Supplied data ->
(** [ToSlash] of a trimmed string is trimmed. *)
Lemma TrimSpace_ToSlash (os : GOOS) (p : gostring) :
  TrimSpace (ToSlash os (TrimSpace p)) = ToSlash os (TrimSpace p).
Proof.
  destruct (TrimSpace_spec p) as [a [b [_ [_ [_ [_ [Hl Hr]]]]]]].
  rewrite ToSlash_map. apply TrimSpace_fixed.
  - apply LeftTrimmed_map;
      auto using slashByte_high, slashByte_low, slashByte_space.
  - apply RightTrimmed_map;
      auto using slashByte_high, slashByte_low, slashByte_space.
Qed.

(** *** normalizePrefetchPaths *)

Lemma normalizeLoop_some (os : GOOS) (paths : list gostring) :
  forall acc : list gostring,
    normalizeLoop os paths (Some acc) = Some (acc ++ normalized os paths).
Proof.
  induction paths as [|p paths IH]; intros acc; cbn [normalizeLoop].
  - unfold normalized. simpl. rewrite app_nil_r. reflexivity.
  - unfold normalized. cbn [map filter].
    destruct (isEmpty (TrimSpace p)); cbn [negb].
    + apply IH.
    + unfold append. cbn [elems map]. rewrite IH, <- app_assoc. reflexivity.
Qed.

Lemma normalizePrefetchPaths_eq (os : GOOS) (paths : goslice gostring) :
  normalizePrefetchPaths os paths = Some (normalized os (elems paths)).
Proof. unfold normalizePrefetchPaths. apply normalizeLoop_some. Qed.

Lemma normalized_idempotent (os : GOOS) (paths : list gostring) :
  normalized os (normalized os paths) = normalized os paths.
Proof.
  unfold normalized.
  induction paths as [|p paths IH]; [reflexivity|].
  cbn [map filter].
  destruct (isEmpty (TrimSpace p)) eqn:E; cbn [negb]; [exact IH|].
  cbn [map filter]. rewrite TrimSpace_ToSlash, ToSlash_isEmpty, E.
  cbn [negb map]. rewrite ToSlash_idempotent. f_equal. exact IH.
Qed.

End NormalizeFacts.

Module ShaFacts.
Import Sha256 Descr Aux.

(** *** The block function *)

Lemma blockLoop_app (n : nat) :
  forall (k : nat) (hh : list Z) (a b : gostring),
    length a = chunk * n ->
    blockLoop (n + k) hh (a ++ b) = blockLoop k (blockLoop n hh a) b.
Proof.
  unfold chunk. induction n as [|n IH]; intros k hh a b Ha.
  - destruct a; [reflexivity | simpl in Ha; lia].
  - cbn [Nat.add blockLoop]. unfold chunk.
    assert (H64 : 64 <= length a) by lia.
    rewrite firstn_app, skipn_app.
    replace (64 - length a) with 0 by lia.
    rewrite firstn_O, skipn_O, app_nil_r.
    apply IH. rewrite length_skipn. lia.
Qed.

Lemma block_app (hh : list Z) (a b : gostring) :
  length a mod chunk = 0 -> block hh (a ++ b) = block (block hh a) b.
Proof.
  unfold chunk. intros Ha. unfold block, chunk.
  assert (E : length a = 64 * (length a / 64)).
  { pose proof (Nat.div_mod_eq (length a) 64). lia. }
  rewrite length_app.
  replace ((length a + length b) / 64)
    with (length a / 64 + length b / 64).
  - apply blockLoop_app. exact E.
  - rewrite E at 2. rewrite Nat.mul_comm, Nat.div_add_l by lia. reflexivity.
Qed.

Lemma block_short (hh : list Z) (t : gostring) :
  length t < chunk -> block hh t = hh.
Proof.
  unfold chunk. intros Ht. unfold block, chunk.
  rewrite Nat.div_small by lia. reflexivity.
Qed.

Lemma block_length (hh : list Z) (p : gostring) :
  length hh = 8 -> length (block hh p) = 8.
Proof.
  unfold block. generalize (length p / chunk). intros n. revert hh p.
  induction n as [|n IH]; intros hh p Hh; [exact Hh|].
  cbn [blockLoop]. apply IH. unfold blockOne.
  destruct (rounds _ _ _). reflexivity.
Qed.

(** *** Write *)

Lemma fed_New : fed [] New.
Proof. exists []. repeat split; try reflexivity. unfold chunk. simpl. lia. Qed.

Lemma fed_Write (D p : gostring) (d : digest) :
  fed D d -> fed (D ++ p) (Write d p).
Proof.
  intros [A [HD [HA [Hx [Hh Hlen]]]]].
  assert (Hlen' : ((len d + Z.of_nat (length p)) mod 2 ^ 64
                   = Z.of_nat (length (D ++ p)) mod 2 ^ 64)%Z).
  { rewrite Hlen, length_app, Nat2Z.inj_add.
    rewrite Zplus_mod_idemp_l. reflexivity. }
  unfold Write, nx, chunk in *. rewrite Hlen'. clear Hlen Hlen'.
  set (L := (Z.of_nat (length (D ++ p)) mod 2 ^ 64)%Z).
  (* the first step: fill the buffer *)
  assert (Hstep1 :
            exists A1 x1 p1,
              (if 0 <? length (x d) then
                 if length (x d ++ firstn (Nat.min (64 - length (x d)) (length p)) p) =? 64
                 then (block (h d) (x d ++ firstn (Nat.min (64 - length (x d)) (length p)) p),
                       [], skipn (Nat.min (64 - length (x d)) (length p)) p)
                 else (h d, x d ++ firstn (Nat.min (64 - length (x d)) (length p)) p,
                       skipn (Nat.min (64 - length (x d)) (length p)) p)
               else (h d, x d, p))
              = (block init A1, x1, p1)
              /\ D ++ p = A1 ++ x1 ++ p1
              /\ length A1 mod 64 = 0 /\ length x1 < 64
              /\ (x1 = [] \/ p1 = [])).
  { destruct (Nat.ltb_spec 0 (length (x d))) as [Hnx|Hnx].
    - set (n := Nat.min (64 - length (x d)) (length p)).
      destruct (Nat.eqb_spec (length (x d ++ firstn n p)) 64) as [E|E].
      + exists (A ++ x d ++ firstn n p), [], (skipn n p).
        rewrite Hh, <- block_app by exact HA.
        split; [reflexivity|].
        split; [rewrite HD, <- !app_assoc, firstn_skipn; reflexivity|].
        split; [|split; [simpl; lia | left; reflexivity]].
        rewrite length_app, E.
        rewrite Nat.Div0.add_mod, HA by lia. reflexivity.
      + exists A, (x d ++ firstn n p), (skipn n p).
        rewrite Hh.
        assert (Hn : n = length p).
        { rewrite length_app, length_firstn in E. subst n. lia. }
        split; [reflexivity|].
        split; [rewrite HD, <- !app_assoc, firstn_skipn; reflexivity|].
        split; [exact HA|].
        split; [rewrite length_app, length_firstn in *; lia|].
        right. rewrite Hn. apply skipn_all.
    - exists A, (x d), p. rewrite Hh.
      repeat split; try assumption.
      + rewrite HD, <- app_assoc. reflexivity.
      + left. destruct (x d); [reflexivity | simpl in Hnx; lia]. }
  destruct Hstep1 as [A1 [x1 [p1 [-> [HD1 [HA1 [Hx1 Hor]]]]]]].
  unfold fed, chunk.
  (* the second step: whole blocks of the rest *)
  destruct (Nat.leb_spec 64 (length p1)) as [Hbig|Hsmall].
  - assert (Hx1nil : x1 = []).
    { destruct Hor as [|Hp]; [assumption|]. subst p1. simpl in Hbig. lia. }
    subst x1. cbn [app] in HD1.
    set (n := length p1 / 64 * 64).
    assert (Hn : n <= length p1).
    { subst n. pose proof (Nat.div_mod_eq (length p1) 64). lia. }
    assert (Hrest : length (skipn n p1) < 64).
    { rewrite length_skipn. subst n.
      pose proof (Nat.div_mod_eq (length p1) 64).
      pose proof (Nat.mod_upper_bound (length p1) 64). lia. }
    assert (HAn : length (A1 ++ firstn n p1) mod 64 = 0).
    { rewrite length_app, length_firstn, Nat.min_l by exact Hn.
      rewrite Nat.Div0.add_mod, HA1 by lia. subst n.
      rewrite Nat.Div0.mod_mul. reflexivity. }
    exists (A1 ++ firstn n p1).
    destruct (Nat.ltb_spec 0 (length (skipn n p1))) as [Hp2|Hp2]; cbn [x h len].
    + split; [rewrite HD1, <- app_assoc, firstn_skipn; reflexivity|].
      split; [exact HAn|]. split; [exact Hrest|].
      split; [|reflexivity].
      symmetry. apply block_app. exact HA1.
    + assert (Hnil : skipn n p1 = [])
        by (destruct (skipn n p1); [reflexivity | simpl in Hp2; lia]).
      split; [rewrite app_nil_r, HD1;
              rewrite <- (firstn_skipn n p1) at 1;
              rewrite Hnil, app_nil_r; reflexivity|].
      split; [exact HAn|]. split; [simpl; lia|].
      split; [|reflexivity].
      symmetry. apply block_app. exact HA1.
  - exists A1.
    destruct (Nat.ltb_spec 0 (length p1)) as [Hp2|Hp2]; cbn [x h len].
    + assert (Hx1nil : x1 = []).
      { destruct Hor as [|Hp]; [assumption|]. subst p1. simpl in Hp2. lia. }
      subst x1. cbn [app] in HD1.
      repeat split; try assumption; try reflexivity.
    + assert (Hnil : p1 = [])
        by (destruct p1; [reflexivity | simpl in Hp2; lia]).
      subst p1. rewrite app_nil_r in HD1.
      repeat split; try assumption; try reflexivity.
Qed.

Task goal ->
Please reproduce exactly the lines from the first one of the records above through the line containing "- apply LeftTrimmed_map;", both included, and nothing else.

Reply to the task ->
(** [ToSlash] of a trimmed string is trimmed. *)
Lemma TrimSpace_ToSlash (os : GOOS) (p : gostring) :
  TrimSpace (ToSlash os (TrimSpace p)) = ToSlash os (TrimSpace p).
Proof.
  destruct (TrimSpace_spec p) as [a [b [_ [_ [_ [_ [Hl Hr]]]]]]].
  rewrite ToSlash_map. apply TrimSpace_fixed.
  - apply LeftTrimmed_map;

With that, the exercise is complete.